Segment Start: Recorded data
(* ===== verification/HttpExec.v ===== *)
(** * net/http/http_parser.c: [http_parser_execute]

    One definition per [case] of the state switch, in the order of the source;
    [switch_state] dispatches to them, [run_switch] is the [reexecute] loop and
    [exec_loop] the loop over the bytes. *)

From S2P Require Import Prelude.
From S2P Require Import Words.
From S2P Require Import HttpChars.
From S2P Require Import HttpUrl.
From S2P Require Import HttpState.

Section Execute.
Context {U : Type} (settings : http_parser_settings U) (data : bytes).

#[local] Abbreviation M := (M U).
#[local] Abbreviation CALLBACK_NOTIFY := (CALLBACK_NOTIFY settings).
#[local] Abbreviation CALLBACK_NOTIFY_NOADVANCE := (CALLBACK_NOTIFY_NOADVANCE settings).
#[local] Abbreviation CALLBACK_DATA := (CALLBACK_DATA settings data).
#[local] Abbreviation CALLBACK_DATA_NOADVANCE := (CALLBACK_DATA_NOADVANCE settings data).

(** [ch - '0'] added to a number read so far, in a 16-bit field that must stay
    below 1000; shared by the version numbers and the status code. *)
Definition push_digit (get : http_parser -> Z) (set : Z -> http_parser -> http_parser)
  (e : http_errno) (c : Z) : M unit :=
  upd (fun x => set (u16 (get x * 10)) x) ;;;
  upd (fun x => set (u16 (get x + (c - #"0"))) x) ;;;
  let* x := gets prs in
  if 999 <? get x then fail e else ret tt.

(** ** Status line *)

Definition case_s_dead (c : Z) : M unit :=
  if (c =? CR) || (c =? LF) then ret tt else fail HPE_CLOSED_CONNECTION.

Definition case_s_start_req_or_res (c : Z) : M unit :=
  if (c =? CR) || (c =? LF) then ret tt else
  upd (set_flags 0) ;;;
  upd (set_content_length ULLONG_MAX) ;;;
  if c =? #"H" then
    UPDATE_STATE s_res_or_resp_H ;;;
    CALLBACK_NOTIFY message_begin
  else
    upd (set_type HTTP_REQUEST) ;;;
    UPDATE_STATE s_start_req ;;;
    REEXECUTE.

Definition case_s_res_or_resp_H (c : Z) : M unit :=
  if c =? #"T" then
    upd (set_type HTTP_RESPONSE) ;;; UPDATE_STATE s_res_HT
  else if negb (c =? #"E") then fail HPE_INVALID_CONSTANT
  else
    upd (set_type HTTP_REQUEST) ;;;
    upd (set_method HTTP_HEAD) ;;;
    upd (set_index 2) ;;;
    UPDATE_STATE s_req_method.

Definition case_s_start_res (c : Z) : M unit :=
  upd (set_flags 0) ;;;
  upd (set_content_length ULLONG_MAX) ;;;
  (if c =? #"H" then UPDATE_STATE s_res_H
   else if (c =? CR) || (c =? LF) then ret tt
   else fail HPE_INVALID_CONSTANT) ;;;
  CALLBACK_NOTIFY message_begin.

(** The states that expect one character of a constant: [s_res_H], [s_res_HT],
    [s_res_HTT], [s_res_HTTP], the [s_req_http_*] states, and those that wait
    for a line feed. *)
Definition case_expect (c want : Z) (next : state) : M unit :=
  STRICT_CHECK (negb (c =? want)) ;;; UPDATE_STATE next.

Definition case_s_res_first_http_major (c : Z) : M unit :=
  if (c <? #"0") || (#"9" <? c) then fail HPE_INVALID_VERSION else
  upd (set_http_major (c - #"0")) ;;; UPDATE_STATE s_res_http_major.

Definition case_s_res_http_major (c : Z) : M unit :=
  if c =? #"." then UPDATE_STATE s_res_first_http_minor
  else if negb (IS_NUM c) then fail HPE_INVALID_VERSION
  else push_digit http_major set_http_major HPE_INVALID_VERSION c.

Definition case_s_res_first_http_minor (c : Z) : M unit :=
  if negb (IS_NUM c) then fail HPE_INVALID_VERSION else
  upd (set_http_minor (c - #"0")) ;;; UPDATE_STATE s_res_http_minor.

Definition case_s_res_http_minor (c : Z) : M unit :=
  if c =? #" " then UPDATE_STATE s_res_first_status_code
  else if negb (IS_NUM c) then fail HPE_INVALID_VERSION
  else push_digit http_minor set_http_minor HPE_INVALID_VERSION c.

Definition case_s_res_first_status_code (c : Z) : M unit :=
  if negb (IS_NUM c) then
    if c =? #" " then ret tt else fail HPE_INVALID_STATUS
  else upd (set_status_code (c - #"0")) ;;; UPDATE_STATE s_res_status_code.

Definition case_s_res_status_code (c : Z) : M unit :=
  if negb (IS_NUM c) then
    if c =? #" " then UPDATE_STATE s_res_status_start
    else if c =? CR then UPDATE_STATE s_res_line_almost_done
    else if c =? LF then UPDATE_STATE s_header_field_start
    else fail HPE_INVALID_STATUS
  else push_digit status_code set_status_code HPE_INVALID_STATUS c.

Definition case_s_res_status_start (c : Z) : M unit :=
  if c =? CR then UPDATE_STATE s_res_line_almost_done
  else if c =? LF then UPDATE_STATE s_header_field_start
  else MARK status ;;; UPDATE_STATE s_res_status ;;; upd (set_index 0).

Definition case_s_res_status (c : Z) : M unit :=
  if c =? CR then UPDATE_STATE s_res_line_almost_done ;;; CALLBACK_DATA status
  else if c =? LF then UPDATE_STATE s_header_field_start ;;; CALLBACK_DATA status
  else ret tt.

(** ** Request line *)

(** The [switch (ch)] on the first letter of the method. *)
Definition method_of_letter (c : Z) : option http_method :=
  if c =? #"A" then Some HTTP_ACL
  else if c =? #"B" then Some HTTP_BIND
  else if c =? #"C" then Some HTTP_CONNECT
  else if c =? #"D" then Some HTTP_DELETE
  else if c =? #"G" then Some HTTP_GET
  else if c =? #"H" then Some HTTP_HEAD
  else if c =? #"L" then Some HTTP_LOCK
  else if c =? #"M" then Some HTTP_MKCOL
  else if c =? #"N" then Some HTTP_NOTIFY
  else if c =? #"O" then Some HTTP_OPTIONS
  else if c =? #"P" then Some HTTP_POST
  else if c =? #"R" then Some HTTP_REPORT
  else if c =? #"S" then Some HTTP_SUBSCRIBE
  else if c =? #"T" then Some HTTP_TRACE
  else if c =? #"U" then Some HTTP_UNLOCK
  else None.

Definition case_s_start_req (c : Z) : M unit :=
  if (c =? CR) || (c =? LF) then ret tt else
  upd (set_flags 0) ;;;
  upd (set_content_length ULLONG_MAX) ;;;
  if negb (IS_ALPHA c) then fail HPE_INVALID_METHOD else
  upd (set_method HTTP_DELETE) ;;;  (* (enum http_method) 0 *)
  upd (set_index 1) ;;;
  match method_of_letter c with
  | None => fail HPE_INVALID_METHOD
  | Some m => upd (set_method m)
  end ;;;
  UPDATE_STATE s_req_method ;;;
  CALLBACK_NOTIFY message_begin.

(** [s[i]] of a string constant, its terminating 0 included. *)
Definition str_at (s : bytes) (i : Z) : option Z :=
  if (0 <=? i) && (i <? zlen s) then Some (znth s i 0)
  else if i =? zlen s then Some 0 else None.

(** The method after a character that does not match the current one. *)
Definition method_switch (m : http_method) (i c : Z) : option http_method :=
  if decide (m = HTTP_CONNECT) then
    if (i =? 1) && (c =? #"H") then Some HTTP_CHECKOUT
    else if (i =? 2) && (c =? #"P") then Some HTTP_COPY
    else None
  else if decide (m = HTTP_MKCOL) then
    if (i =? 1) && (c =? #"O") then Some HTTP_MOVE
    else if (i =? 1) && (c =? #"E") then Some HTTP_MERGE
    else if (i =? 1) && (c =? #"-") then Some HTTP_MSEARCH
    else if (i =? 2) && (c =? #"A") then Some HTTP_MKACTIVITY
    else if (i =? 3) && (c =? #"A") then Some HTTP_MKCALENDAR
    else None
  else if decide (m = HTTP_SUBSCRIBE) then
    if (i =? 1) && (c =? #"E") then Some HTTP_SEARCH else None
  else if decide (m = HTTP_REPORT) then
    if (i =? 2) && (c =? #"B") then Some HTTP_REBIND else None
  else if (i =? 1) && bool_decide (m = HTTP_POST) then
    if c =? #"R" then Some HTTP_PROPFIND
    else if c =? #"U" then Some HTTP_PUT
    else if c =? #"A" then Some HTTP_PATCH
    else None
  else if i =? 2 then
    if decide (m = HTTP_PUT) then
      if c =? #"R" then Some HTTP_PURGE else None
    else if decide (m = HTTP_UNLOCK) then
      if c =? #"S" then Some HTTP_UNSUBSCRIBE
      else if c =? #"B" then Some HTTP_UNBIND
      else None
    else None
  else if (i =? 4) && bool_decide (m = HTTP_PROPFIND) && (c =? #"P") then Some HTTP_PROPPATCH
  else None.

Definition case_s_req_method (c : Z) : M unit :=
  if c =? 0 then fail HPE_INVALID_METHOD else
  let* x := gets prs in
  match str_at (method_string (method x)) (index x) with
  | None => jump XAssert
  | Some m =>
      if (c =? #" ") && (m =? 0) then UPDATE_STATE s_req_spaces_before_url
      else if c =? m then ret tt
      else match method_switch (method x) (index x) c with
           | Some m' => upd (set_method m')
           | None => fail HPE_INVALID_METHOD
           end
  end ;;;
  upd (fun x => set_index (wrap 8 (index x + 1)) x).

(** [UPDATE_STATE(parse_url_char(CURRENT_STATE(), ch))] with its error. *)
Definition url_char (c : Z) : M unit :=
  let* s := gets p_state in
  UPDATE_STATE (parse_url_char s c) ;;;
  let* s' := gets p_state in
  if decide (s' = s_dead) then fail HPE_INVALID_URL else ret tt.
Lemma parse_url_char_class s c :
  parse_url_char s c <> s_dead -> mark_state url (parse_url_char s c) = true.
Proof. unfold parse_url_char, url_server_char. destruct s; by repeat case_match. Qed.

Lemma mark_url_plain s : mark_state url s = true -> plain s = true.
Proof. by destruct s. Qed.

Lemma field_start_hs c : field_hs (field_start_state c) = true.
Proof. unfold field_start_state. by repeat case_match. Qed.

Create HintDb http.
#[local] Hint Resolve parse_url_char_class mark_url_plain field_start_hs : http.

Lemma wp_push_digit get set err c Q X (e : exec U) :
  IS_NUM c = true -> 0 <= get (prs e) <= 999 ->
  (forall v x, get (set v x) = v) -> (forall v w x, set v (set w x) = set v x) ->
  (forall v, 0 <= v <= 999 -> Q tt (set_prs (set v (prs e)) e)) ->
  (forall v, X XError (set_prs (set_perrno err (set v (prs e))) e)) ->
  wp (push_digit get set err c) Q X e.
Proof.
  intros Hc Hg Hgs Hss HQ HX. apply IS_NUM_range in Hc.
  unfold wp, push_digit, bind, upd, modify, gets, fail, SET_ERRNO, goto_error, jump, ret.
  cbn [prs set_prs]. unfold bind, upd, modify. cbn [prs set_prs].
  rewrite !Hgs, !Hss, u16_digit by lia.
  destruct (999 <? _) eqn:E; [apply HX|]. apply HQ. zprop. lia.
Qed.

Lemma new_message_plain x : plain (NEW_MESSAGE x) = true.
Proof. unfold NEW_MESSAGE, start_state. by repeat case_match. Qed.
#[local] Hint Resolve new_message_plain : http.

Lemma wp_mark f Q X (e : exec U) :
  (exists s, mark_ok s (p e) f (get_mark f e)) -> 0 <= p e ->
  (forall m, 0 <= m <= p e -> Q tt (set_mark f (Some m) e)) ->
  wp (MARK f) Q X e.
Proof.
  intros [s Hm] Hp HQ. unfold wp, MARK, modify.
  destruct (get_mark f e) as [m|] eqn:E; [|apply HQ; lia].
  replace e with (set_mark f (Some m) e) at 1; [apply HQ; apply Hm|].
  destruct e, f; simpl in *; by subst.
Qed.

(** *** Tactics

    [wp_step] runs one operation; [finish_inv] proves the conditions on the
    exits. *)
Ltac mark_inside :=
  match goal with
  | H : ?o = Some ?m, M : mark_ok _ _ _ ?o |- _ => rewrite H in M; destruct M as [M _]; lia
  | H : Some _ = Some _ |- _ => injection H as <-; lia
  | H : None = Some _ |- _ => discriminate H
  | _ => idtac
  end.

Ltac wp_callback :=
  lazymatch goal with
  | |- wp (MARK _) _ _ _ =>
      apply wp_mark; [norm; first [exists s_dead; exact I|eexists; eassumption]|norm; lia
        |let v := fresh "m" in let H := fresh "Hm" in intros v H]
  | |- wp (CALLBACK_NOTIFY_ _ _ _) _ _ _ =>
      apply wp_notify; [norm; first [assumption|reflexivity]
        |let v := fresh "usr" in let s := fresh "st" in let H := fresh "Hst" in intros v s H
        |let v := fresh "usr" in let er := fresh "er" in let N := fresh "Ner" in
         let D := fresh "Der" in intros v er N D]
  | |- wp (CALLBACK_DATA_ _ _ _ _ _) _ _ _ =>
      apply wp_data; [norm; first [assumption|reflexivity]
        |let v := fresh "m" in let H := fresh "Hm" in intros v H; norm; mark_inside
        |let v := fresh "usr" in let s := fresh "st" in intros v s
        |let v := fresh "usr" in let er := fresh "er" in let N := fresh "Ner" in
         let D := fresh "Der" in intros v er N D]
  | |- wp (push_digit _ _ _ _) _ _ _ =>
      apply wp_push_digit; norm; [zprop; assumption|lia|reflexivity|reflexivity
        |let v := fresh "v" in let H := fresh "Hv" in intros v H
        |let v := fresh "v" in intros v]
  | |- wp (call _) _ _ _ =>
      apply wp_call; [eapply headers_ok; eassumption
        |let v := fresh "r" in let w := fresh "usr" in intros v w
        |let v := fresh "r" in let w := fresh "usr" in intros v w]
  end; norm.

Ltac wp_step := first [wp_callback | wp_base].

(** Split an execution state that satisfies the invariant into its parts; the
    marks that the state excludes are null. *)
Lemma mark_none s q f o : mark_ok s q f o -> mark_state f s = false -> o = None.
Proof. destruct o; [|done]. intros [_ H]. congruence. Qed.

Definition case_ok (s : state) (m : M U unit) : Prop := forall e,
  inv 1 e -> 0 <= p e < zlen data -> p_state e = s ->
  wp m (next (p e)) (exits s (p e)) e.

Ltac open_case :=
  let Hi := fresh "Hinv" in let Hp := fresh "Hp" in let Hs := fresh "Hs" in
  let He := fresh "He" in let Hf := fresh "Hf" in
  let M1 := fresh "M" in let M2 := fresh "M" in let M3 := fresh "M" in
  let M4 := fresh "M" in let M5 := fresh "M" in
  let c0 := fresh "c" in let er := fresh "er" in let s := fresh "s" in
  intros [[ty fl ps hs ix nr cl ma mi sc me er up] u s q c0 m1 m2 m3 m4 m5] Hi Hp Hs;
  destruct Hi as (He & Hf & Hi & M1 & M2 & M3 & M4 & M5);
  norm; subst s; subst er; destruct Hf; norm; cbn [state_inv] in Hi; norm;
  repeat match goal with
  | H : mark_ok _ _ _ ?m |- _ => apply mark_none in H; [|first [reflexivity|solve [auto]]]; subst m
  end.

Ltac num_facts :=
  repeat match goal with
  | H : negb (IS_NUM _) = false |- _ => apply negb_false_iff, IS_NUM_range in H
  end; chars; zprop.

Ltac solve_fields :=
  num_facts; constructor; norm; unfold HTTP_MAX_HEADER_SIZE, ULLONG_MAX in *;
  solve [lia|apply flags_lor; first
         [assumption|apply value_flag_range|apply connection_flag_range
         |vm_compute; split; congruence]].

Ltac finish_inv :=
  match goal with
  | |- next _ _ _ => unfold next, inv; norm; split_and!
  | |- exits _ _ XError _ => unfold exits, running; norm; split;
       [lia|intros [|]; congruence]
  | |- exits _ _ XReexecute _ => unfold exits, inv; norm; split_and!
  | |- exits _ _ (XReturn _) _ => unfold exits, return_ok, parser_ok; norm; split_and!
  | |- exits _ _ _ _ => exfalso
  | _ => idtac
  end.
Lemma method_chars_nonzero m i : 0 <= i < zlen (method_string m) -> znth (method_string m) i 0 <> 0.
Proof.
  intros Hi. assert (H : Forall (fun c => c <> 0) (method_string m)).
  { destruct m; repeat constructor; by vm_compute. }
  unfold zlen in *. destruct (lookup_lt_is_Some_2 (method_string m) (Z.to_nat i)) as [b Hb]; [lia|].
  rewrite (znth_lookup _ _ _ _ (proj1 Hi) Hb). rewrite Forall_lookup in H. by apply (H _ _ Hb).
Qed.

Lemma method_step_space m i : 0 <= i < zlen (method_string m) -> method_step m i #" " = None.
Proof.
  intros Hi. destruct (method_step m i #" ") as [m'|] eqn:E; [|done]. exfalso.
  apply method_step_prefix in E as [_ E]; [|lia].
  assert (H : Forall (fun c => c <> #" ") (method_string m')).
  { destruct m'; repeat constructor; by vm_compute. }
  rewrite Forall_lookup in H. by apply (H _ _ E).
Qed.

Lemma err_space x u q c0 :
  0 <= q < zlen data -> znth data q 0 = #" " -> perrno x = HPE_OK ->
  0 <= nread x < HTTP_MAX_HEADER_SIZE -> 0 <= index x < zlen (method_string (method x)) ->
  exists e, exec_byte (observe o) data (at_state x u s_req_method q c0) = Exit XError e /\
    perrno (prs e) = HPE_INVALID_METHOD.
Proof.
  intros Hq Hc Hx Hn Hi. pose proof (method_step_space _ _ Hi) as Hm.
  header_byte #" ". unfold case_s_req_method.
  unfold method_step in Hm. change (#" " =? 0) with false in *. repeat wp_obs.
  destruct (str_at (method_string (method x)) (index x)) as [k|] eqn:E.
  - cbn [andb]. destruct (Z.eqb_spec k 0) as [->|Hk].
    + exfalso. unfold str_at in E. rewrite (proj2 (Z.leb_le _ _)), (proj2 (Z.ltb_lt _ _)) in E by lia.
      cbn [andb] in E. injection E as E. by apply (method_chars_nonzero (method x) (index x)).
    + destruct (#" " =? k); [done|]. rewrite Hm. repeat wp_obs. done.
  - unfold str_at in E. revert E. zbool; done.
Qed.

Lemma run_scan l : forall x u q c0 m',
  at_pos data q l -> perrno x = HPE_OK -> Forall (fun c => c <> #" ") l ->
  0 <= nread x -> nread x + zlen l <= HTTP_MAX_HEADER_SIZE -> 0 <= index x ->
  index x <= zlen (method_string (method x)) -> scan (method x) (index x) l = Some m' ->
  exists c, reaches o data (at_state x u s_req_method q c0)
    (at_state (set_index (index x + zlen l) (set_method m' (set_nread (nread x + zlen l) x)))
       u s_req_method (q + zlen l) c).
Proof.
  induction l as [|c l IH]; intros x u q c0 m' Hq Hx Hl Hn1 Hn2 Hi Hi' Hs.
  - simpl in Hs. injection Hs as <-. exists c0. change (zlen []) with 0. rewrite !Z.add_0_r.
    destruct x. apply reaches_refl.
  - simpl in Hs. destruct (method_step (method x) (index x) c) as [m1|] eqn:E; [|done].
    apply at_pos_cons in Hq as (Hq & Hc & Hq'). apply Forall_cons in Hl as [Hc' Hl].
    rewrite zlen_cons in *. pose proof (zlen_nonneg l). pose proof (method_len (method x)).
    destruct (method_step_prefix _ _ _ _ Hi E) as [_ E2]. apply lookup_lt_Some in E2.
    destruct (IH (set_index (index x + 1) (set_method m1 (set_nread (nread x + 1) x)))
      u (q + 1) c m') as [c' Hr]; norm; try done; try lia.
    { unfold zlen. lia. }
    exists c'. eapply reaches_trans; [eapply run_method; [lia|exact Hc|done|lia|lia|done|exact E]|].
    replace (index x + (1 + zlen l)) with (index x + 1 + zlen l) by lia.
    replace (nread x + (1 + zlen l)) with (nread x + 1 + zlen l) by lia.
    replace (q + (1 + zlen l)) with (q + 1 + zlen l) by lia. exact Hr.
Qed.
Segment End: Recorded data
§ Exercise details
Copy the lines from the start of the data verbatim, stopping after the line containing "(** [ch - '0'] added".

§ Task solution
(* ===== verification/HttpExec.v ===== *)
(** * net/http/http_parser.c: [http_parser_execute]

    One definition per [case] of the state switch, in the order of the source;
    [switch_state] dispatches to them, [run_switch] is the [reexecute] loop and
    [exec_loop] the loop over the bytes. *)

From S2P Require Import Prelude.
From S2P Require Import Words.
From S2P Require Import HttpChars.
From S2P Require Import HttpUrl.
From S2P Require Import HttpState.

Section Execute.
Context {U : Type} (settings : http_parser_settings U) (data : bytes).

#[local] Abbreviation M := (M U).
#[local] Abbreviation CALLBACK_NOTIFY := (CALLBACK_NOTIFY settings).
#[local] Abbreviation CALLBACK_NOTIFY_NOADVANCE := (CALLBACK_NOTIFY_NOADVANCE settings).
#[local] Abbreviation CALLBACK_DATA := (CALLBACK_DATA settings data).
#[local] Abbreviation CALLBACK_DATA_NOADVANCE := (CALLBACK_DATA_NOADVANCE settings data).

(** [ch - '0'] added to a number read so far, in a 16-bit field that must stay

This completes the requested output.